## Records shown:
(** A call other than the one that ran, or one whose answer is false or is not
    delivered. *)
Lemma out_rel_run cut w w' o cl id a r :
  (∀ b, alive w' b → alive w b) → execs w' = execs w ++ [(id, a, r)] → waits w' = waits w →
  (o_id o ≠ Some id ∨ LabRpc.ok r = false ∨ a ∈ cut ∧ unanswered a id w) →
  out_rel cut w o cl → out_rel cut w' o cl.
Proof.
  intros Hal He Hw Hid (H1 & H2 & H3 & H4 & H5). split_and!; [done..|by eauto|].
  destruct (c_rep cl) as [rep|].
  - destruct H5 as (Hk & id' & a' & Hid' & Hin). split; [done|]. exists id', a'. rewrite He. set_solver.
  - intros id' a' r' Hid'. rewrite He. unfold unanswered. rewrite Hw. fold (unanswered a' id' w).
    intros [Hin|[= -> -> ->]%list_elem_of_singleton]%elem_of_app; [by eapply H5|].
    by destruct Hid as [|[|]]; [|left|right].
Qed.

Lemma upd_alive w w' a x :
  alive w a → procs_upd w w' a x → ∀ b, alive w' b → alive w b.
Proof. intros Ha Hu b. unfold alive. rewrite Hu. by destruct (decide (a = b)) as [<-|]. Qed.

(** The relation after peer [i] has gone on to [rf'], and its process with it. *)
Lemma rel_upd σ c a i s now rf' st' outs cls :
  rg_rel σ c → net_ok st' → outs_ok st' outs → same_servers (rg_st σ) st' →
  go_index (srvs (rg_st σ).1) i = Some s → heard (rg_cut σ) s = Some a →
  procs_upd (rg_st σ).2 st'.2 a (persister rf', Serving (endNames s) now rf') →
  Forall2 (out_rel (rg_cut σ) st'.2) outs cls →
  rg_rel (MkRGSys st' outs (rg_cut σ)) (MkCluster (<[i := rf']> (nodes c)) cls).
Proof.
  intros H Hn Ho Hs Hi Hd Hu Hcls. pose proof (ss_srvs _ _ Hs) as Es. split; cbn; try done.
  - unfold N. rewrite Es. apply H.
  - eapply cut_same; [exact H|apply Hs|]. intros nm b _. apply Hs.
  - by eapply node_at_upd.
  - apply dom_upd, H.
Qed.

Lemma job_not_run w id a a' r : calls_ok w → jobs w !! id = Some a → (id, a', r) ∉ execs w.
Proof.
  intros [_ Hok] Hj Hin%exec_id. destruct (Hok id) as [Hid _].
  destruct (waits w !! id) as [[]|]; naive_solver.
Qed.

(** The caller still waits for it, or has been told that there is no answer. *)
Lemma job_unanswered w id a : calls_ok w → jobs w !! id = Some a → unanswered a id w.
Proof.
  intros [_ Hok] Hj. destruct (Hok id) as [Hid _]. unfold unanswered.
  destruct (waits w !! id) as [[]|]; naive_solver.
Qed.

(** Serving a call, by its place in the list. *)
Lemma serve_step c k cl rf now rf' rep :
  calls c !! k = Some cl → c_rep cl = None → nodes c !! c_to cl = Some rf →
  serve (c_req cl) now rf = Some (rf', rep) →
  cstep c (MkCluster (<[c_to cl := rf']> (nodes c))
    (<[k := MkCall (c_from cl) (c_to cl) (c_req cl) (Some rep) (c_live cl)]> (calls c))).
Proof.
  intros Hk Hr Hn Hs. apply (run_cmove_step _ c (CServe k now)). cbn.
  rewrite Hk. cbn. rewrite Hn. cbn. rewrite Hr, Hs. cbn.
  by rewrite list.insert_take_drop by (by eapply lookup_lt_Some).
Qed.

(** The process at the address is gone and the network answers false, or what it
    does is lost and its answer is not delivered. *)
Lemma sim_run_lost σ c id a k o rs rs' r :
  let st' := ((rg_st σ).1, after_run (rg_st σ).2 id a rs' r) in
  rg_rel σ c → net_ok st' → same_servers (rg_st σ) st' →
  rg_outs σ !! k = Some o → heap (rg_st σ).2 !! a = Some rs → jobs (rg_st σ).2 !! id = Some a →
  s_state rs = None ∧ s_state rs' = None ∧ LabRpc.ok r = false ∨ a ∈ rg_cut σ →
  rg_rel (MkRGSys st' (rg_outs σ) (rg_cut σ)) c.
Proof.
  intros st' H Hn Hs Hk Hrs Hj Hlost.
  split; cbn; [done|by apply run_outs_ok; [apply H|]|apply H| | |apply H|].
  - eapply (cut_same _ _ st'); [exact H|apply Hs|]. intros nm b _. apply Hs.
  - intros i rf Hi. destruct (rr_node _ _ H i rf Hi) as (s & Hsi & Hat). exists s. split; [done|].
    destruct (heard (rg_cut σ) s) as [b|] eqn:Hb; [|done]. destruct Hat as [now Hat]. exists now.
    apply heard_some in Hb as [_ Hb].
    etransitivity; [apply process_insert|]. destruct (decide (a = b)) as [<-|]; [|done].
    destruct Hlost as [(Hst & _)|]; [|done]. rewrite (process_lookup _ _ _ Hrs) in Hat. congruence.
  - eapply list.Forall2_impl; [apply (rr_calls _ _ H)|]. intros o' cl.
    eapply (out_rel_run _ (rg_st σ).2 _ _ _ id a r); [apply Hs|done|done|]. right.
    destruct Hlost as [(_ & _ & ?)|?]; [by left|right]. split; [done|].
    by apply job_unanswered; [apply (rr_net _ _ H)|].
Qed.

## Assignment:
Set down exactly the lines from the opening line of the material through the line in which "- destruct H5" occurs, both included, and no other lines.

## Solution below:
(** A call other than the one that ran, or one whose answer is false or is not
    delivered. *)
Lemma out_rel_run cut w w' o cl id a r :
  (∀ b, alive w' b → alive w b) → execs w' = execs w ++ [(id, a, r)] → waits w' = waits w →
  (o_id o ≠ Some id ∨ LabRpc.ok r = false ∨ a ∈ cut ∧ unanswered a id w) →
  out_rel cut w o cl → out_rel cut w' o cl.
Proof.
  intros Hal He Hw Hid (H1 & H2 & H3 & H4 & H5). split_and!; [done..|by eauto|].
  destruct (c_rep cl) as [rep|].
  - destruct H5 as (Hk & id' & a' & Hid' & Hin). split; [done|]. exists id', a'. rewrite He. set_solver.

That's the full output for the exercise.